### WORK TASK
Repeat word for word every line of the data below, from the first through the line containing "let tmp_dir := mkdtemp_name st in", and stop there.

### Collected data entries
(** [mlflow.run(uri, entry_point, parameters=...)]. *)
Definition mlflow_run (u e : string) (params : gmap string Scalar) : Py unit :=
  λ st,
  let inv := {| uri := u; entry_point := e; parameters := params |} in
  match runner inv st with
  | (None, f) => (Ok tt, set_fs f st, [EvRun inv st None])
  | (Some ex, f) => (Raise ex, set_fs f st, [EvRun inv st (Some ex)])
  end.

(** [with tempfile.TemporaryDirectory() as tmp_dir: body]. *)
Definition with_TemporaryDirectory {A} (body : string → Py A) : Py A := λ st,
  let tmp_dir := mkdtemp_name st in
  match body tmp_dir (set_fs (<[tmp_dir := Dir]> (fs st)) st) with
  | (r, st1, ev) =>
      (r, set_fs (rmtree tmp_dir (fs st1)) st1,
       EvMkdtemp tmp_dir :: ev ++ [EvCleanup tmp_dir])
  end.

(** The handler shared by the six [try] blocks (lines 42-44 and its
    copies): log, then re-raise the exception being handled. *)
Definition log_and_reraise (e : PyExn) : Py unit :=
  logger_error ("MLflow run failed: " +:+ exn_str e) ;; raise e.

(** Lines 22-25. *)
Definition resolve_steps (config : DictConfig) : list string :=
  match execute_steps (main config) with
  | StepsStr s => split "," s
  | StepsList l => l
  end.

(** Lines 27-136: the body of the [with] block. *)
Definition go_body (config : DictConfig) (steps_to_execute : list string)
    (tmp_dir : string) : Py unit :=
  when (bool_decide ("data_get" ∈ steps_to_execute))
    (try_except
       (mlflow_run (os_path_join root_path ["components"; "data_get"]) "main"
          {[ "input_file" := VStr (os_path_join root_path [sample (data config)]);
             "artifact_name" := VStr "raw_data.csv";
             "artifact_type" := VStr "raw_data";
             "artifact_description" := VStr "Input raw dataset from csv file" ]})
       log_and_reraise) ;;
  when (bool_decide ("data_clean" ∈ steps_to_execute))
    (try_except
       (mlflow_run (os_path_join root_path ["components"; "data_clean"]) "main"
          {[ "input_artifact" := VStr "nyc_airbnb/raw_data.csv:latest";
             "output_artifact_name" := VStr "clean_data.csv";
             "output_artifact_type" := VStr "clean_data";
             "output_artifact_description" := VStr "Clean dataset with outliers removed";
             "min_price" := min_price (etl config);
             "max_price" := max_price (etl config) ]})
       log_and_reraise) ;;
  when (bool_decide ("data_check" ∈ steps_to_execute))
    (try_except
       (mlflow_run (os_path_join root_path ["components"; "data_check"]) "main"
          {[ "csv" := VStr "nyc_airbnb/clean_data.csv:latest";
             "ref" := VStr "nyc_airbnb/clean_data.csv:reference";
             "kl_threshold" := kl_threshold (data_check config);
             "min_price" := min_price (etl config);
             "max_price" := max_price (etl config) ]})
       log_and_reraise) ;;
  when (bool_decide ("data_split" ∈ steps_to_execute))
    (try_except
       (mlflow_run (os_path_join root_path ["components"; "data_split"]) "main"
          {[ "input_data" := VStr "nyc_airbnb/clean_data.csv:latest";
             "test_size" := test_size (data config);
             "random_state" := random_state (main config);
             "stratify" := stratify (data config) ]})
       log_and_reraise) ;;
  when (bool_decide ("train_random_forest" ∈ steps_to_execute))
    (try_except
       (rf_config ← os_path_abspath "rf_config.json";
        write_file open_error rf_config (to_yaml (pipeline config)) ;;
        mlflow_run (os_path_join root_path ["components"; "train_random_forest"]) "main"
          {[ "trainval_artifact" := VStr "nyc_airbnb/trainval_data.csv:latest";
             "val_size" := val_size (data config);
             "random_state" := random_state (main config);
             "stratify" := stratify (data config);
             "rf_config" := VStr rf_config;
             "output_artifact" := VStr (export_artifact (pipeline config)) ]})
       log_and_reraise) ;;
  when (bool_decide ("test_model" ∈ steps_to_execute))
    (try_except
       (mlflow_run (os_path_join root_path ["components"; "test_model"]) "main"
          {[ "mlflow_model" :=
               VStr ("nyc_airbnb/" +:+ export_artifact (pipeline config) +:+ ":prod");
             "test_dataset" := VStr "nyc_airbnb/test_data.csv:latest" ]})
       log_and_reraise).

### TASK OUTPUT
(** [mlflow.run(uri, entry_point, parameters=...)]. *)
Definition mlflow_run (u e : string) (params : gmap string Scalar) : Py unit :=
  λ st,
  let inv := {| uri := u; entry_point := e; parameters := params |} in
  match runner inv st with
  | (None, f) => (Ok tt, set_fs f st, [EvRun inv st None])
  | (Some ex, f) => (Raise ex, set_fs f st, [EvRun inv st (Some ex)])
  end.

(** [with tempfile.TemporaryDirectory() as tmp_dir: body]. *)
Definition with_TemporaryDirectory {A} (body : string → Py A) : Py A := λ st,
  let tmp_dir := mkdtemp_name st in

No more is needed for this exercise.